___ MATERIAL SHOWN ___
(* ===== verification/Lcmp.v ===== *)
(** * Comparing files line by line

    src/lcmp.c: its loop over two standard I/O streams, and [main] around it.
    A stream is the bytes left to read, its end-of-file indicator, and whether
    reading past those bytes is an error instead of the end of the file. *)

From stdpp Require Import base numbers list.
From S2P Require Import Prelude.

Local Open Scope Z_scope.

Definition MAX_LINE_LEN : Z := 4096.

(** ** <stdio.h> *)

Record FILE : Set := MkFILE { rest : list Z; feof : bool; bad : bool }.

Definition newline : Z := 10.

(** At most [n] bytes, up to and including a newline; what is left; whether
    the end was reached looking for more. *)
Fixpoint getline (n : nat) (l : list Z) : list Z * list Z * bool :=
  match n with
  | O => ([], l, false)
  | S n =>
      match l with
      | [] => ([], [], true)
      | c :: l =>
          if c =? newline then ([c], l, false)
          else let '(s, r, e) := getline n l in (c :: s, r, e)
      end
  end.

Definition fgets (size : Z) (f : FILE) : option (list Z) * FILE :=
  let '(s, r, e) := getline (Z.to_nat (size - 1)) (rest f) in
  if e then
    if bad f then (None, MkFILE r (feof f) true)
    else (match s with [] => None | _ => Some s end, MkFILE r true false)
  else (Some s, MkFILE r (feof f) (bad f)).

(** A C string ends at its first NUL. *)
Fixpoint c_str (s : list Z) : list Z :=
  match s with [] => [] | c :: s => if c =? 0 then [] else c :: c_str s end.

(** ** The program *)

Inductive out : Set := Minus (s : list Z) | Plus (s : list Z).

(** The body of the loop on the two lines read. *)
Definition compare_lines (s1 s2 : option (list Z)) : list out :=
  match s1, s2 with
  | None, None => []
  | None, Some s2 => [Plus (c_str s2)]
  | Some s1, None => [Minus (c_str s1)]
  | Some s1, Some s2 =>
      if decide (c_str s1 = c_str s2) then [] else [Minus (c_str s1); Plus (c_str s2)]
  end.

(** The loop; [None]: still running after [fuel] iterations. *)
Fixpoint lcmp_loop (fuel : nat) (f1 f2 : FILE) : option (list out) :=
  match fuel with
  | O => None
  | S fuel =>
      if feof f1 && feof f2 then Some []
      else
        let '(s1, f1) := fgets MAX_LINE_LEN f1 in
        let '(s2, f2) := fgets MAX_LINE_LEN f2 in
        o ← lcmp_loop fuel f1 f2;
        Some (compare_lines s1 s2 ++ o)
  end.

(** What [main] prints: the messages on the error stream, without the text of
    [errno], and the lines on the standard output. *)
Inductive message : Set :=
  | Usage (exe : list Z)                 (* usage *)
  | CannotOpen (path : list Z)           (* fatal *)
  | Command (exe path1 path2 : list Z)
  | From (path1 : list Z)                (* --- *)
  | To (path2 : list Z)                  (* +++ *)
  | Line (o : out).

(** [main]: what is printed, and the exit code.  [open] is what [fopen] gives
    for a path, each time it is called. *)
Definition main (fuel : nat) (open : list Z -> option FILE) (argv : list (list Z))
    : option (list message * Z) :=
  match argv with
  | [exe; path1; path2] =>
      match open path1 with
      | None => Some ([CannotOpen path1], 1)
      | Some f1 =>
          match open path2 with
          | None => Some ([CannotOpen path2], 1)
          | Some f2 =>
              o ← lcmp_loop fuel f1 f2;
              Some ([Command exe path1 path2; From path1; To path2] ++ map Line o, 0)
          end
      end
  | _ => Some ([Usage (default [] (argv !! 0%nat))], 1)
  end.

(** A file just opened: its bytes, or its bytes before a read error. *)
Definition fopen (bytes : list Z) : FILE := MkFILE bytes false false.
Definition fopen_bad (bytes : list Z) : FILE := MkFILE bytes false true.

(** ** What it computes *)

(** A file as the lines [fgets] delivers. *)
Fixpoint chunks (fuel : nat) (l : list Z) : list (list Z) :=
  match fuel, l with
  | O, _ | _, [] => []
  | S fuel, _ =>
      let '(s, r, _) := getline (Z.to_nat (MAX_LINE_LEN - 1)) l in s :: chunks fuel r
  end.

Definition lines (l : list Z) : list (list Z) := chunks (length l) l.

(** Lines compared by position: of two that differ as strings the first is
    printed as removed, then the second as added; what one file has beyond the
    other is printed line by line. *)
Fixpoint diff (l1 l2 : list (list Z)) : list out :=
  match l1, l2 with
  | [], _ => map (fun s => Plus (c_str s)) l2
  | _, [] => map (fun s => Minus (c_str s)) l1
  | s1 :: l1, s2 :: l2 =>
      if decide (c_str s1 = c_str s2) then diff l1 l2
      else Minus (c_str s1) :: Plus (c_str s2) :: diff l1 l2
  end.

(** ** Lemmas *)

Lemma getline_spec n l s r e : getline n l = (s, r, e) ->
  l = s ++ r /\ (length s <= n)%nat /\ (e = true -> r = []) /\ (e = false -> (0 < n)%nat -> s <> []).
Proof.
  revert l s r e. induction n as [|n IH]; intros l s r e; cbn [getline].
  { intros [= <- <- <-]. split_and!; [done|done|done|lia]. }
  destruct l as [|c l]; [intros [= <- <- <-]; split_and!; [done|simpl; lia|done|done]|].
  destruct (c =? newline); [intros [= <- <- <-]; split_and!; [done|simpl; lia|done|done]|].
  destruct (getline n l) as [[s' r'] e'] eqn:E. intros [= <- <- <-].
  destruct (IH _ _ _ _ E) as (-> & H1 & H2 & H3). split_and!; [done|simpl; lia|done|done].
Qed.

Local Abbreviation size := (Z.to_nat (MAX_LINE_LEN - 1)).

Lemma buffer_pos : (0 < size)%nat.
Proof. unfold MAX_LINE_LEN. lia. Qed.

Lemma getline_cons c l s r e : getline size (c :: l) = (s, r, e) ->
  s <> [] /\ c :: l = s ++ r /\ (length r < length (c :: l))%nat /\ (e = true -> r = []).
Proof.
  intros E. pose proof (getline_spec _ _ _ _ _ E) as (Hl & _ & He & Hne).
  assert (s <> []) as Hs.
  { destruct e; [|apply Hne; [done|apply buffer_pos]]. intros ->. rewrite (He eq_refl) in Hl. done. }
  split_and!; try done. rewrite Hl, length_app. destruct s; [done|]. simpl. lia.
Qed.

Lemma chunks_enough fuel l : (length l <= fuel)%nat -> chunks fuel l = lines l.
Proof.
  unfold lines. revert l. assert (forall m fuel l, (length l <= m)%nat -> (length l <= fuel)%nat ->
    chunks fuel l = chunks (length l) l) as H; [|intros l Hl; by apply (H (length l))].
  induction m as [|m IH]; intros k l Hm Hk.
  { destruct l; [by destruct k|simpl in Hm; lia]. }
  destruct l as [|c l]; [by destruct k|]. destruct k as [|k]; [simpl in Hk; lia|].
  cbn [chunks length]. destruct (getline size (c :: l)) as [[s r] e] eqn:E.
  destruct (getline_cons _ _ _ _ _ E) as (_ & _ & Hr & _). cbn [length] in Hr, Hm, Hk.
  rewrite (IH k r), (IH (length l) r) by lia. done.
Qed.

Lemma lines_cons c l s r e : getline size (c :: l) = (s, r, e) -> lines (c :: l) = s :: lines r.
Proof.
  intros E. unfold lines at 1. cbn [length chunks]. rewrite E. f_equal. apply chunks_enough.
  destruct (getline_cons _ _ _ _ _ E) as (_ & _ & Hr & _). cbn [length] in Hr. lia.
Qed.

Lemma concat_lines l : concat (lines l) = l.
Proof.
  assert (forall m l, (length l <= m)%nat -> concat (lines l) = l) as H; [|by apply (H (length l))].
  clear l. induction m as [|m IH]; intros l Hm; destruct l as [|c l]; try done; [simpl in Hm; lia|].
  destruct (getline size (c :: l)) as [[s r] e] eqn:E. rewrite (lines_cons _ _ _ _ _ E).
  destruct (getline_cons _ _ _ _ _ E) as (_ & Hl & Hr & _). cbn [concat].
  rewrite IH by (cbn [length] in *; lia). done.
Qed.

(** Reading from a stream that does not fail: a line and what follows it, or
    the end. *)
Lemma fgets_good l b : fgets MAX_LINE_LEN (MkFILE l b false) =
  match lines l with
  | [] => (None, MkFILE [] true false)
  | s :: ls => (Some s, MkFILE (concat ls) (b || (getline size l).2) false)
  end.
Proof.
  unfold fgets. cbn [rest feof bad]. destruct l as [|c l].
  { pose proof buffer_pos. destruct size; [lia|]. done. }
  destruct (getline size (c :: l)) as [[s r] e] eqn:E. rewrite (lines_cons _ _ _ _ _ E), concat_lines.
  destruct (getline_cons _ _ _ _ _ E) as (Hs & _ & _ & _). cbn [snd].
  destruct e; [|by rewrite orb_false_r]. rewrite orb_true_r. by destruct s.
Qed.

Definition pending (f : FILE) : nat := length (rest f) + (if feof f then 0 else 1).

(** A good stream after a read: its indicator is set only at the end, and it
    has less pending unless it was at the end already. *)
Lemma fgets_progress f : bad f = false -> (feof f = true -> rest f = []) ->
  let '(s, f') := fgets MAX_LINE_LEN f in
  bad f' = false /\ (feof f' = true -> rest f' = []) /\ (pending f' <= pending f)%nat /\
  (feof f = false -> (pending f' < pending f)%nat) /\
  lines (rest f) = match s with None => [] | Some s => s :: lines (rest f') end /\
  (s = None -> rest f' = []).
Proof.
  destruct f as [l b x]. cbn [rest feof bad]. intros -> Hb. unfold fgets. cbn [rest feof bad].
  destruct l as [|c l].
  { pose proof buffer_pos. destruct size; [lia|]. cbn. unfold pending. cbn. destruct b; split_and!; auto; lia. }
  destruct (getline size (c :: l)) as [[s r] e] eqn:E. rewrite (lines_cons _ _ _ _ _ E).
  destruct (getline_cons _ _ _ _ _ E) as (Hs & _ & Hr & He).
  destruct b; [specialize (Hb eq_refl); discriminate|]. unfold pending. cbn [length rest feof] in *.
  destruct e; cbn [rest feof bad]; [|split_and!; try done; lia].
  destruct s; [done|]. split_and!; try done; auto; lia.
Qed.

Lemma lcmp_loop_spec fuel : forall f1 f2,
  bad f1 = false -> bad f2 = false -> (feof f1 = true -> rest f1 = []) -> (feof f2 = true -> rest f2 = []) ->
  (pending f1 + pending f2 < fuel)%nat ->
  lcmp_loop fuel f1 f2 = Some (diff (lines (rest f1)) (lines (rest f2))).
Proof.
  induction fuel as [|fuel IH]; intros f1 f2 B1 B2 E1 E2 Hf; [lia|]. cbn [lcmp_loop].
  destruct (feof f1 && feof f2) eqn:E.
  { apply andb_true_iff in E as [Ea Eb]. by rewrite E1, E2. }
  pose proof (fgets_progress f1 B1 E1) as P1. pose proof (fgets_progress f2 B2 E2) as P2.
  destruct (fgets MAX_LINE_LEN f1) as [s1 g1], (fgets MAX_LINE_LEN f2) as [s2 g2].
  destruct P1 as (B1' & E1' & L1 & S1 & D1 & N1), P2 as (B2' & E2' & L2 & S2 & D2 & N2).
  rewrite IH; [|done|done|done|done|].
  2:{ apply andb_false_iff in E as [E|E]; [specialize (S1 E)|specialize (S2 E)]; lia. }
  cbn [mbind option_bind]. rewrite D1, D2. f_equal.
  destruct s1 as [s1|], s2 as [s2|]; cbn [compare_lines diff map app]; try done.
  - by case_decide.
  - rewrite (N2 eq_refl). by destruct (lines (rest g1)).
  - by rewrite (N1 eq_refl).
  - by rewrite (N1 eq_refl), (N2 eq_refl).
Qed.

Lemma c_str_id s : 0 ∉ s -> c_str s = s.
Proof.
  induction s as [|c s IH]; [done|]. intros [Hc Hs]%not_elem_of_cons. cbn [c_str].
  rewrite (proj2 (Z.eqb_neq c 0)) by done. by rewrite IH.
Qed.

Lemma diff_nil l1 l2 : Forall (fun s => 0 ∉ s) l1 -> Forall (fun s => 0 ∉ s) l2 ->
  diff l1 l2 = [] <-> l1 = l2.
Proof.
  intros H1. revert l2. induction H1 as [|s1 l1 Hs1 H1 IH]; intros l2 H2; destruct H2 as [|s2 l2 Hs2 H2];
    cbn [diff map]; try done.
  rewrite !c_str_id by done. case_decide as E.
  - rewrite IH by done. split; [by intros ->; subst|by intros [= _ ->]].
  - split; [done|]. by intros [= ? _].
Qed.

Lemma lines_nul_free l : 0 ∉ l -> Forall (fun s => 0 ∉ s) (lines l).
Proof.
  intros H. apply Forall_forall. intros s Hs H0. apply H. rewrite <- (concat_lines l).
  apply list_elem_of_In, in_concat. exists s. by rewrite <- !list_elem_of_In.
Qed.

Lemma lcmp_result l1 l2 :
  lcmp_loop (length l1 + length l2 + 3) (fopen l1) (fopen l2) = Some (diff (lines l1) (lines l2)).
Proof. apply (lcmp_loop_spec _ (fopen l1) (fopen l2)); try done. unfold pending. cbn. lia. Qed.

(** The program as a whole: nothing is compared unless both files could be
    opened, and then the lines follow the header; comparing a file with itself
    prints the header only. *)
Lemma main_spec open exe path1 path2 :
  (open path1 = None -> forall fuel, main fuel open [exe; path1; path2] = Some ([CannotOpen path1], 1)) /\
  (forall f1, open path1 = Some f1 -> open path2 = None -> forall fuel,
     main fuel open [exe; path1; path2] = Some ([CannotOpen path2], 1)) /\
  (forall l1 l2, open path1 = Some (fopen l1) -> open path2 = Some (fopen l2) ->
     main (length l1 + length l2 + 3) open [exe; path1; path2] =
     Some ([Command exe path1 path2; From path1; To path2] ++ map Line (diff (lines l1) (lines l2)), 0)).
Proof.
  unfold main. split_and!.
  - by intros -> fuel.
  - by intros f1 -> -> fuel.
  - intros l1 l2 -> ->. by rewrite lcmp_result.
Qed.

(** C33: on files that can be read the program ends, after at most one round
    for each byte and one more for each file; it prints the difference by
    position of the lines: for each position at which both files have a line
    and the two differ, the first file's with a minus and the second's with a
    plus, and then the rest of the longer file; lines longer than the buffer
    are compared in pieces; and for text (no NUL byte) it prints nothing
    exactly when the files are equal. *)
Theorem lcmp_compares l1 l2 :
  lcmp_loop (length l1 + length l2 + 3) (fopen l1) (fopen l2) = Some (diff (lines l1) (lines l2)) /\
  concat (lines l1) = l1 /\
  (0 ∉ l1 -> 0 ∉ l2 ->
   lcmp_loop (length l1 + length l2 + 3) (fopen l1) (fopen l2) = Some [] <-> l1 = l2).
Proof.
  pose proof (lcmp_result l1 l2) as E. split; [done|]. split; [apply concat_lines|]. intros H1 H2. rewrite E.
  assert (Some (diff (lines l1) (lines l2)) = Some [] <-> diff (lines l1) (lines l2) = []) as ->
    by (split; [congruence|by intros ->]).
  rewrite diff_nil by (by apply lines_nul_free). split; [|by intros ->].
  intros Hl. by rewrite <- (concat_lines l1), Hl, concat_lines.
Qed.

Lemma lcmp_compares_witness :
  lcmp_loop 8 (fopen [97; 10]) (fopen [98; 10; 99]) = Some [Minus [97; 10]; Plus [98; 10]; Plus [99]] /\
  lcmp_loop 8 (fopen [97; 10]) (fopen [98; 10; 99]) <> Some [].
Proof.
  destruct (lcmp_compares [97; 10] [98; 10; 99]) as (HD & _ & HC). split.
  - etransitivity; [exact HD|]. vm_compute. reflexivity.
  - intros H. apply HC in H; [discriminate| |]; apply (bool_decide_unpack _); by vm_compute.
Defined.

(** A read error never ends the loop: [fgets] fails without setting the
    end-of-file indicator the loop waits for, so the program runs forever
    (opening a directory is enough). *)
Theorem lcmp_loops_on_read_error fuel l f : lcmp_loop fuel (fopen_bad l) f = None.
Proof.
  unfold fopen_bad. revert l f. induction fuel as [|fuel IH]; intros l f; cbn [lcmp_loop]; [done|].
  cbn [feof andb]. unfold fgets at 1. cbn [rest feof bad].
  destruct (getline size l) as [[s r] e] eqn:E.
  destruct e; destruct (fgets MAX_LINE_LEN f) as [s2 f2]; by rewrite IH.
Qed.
___
___ MATERIAL SHOWN ___
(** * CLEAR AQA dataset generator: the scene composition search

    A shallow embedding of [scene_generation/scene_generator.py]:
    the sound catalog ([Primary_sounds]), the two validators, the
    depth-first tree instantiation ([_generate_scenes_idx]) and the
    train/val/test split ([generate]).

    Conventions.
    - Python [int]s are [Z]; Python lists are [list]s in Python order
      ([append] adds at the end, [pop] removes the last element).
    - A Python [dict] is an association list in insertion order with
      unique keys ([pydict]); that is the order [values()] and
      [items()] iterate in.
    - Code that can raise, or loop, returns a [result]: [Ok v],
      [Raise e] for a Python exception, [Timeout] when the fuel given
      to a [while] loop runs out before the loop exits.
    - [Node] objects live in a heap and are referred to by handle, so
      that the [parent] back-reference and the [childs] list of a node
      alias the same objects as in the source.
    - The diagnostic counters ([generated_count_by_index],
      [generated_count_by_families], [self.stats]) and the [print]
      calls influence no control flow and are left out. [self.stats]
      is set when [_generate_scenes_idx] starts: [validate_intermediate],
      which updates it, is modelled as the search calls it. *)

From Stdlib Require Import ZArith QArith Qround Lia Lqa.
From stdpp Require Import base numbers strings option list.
___
___ MATERIAL SHOWN ___
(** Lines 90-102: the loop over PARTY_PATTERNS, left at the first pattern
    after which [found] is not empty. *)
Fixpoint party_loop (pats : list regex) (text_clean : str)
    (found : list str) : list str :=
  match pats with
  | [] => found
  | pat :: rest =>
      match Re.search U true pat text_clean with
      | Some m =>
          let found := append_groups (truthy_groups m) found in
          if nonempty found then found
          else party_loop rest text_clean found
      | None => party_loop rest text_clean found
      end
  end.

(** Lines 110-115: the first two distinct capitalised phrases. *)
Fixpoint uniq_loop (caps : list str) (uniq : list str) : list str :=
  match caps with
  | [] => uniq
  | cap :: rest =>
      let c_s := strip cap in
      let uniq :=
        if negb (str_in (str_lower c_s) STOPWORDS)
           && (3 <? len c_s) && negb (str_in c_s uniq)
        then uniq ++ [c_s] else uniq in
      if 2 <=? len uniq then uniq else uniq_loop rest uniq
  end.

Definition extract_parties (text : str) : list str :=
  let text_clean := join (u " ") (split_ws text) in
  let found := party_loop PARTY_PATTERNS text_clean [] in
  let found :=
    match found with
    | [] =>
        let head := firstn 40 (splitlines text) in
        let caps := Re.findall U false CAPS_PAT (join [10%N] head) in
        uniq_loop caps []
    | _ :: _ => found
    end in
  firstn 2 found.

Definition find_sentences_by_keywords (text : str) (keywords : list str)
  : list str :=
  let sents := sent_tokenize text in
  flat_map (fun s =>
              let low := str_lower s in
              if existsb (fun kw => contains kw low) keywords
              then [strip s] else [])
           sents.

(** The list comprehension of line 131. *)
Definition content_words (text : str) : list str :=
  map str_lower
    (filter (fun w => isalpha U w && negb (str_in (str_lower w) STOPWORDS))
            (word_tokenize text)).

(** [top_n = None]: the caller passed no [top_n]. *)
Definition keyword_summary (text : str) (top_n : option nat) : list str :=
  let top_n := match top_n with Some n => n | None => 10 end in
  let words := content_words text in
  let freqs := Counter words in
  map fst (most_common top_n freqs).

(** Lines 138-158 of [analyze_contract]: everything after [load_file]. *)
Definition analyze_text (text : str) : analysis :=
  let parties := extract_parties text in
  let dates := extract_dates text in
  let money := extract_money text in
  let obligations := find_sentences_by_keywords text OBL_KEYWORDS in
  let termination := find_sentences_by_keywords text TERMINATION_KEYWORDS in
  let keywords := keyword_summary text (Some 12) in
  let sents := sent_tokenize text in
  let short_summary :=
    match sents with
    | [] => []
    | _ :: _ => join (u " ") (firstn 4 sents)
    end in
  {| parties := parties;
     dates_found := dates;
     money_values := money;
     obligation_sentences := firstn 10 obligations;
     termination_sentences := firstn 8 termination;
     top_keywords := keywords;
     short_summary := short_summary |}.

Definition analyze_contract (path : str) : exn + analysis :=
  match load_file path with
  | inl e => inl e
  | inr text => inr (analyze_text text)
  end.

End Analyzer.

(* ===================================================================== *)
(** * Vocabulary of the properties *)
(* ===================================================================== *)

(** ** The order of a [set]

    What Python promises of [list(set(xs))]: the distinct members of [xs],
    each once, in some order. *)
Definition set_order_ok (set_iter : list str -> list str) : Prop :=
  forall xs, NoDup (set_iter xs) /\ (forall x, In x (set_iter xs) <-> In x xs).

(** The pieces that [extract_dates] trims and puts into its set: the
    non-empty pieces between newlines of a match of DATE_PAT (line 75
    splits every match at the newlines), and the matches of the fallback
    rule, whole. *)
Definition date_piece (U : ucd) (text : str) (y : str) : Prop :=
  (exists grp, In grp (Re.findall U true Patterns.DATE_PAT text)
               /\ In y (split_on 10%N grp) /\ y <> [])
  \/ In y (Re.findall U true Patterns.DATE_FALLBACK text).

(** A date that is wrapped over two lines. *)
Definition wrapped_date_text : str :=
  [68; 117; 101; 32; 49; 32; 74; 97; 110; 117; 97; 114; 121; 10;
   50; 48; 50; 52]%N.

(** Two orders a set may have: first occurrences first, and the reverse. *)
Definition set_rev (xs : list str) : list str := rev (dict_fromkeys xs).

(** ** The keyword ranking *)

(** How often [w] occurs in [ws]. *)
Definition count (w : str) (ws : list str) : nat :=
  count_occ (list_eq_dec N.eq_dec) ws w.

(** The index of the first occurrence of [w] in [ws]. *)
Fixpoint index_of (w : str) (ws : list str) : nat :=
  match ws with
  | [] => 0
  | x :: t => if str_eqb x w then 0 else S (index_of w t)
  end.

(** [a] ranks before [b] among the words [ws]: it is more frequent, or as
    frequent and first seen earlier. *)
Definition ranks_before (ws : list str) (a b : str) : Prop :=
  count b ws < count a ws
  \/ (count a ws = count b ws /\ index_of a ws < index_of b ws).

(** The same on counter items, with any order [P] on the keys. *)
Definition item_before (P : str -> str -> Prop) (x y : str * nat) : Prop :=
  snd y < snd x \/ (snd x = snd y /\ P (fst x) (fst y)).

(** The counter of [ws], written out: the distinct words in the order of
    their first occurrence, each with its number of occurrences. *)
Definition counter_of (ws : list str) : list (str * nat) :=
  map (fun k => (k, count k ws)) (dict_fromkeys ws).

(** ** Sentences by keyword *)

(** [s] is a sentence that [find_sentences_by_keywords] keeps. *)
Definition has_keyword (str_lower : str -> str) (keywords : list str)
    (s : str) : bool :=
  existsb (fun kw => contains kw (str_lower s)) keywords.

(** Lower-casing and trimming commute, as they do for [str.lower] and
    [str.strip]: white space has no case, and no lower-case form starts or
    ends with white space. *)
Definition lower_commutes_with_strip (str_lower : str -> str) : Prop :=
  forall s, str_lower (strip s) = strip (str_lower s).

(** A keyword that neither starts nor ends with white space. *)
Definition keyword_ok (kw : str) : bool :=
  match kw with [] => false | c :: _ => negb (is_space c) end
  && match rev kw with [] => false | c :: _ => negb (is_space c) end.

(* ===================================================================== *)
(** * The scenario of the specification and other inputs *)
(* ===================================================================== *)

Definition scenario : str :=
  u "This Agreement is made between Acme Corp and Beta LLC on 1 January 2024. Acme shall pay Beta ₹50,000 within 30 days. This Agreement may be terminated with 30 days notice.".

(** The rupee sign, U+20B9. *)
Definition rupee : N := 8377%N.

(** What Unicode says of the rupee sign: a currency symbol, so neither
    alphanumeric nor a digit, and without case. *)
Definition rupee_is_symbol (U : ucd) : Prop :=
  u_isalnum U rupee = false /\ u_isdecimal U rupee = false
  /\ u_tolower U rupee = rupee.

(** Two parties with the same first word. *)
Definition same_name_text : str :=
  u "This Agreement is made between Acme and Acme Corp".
___
WORK ITEM:
Wherever the string "discriminate" appears in the entries, copy that line.

REPLY TO THE EXERCISE:
  destruct b; [specialize (Hb eq_refl); discriminate|]. unfold pending. cbn [length rest feof] in *.
  - intros H. apply HC in H; [discriminate| |]; apply (bool_decide_unpack _); by vm_compute.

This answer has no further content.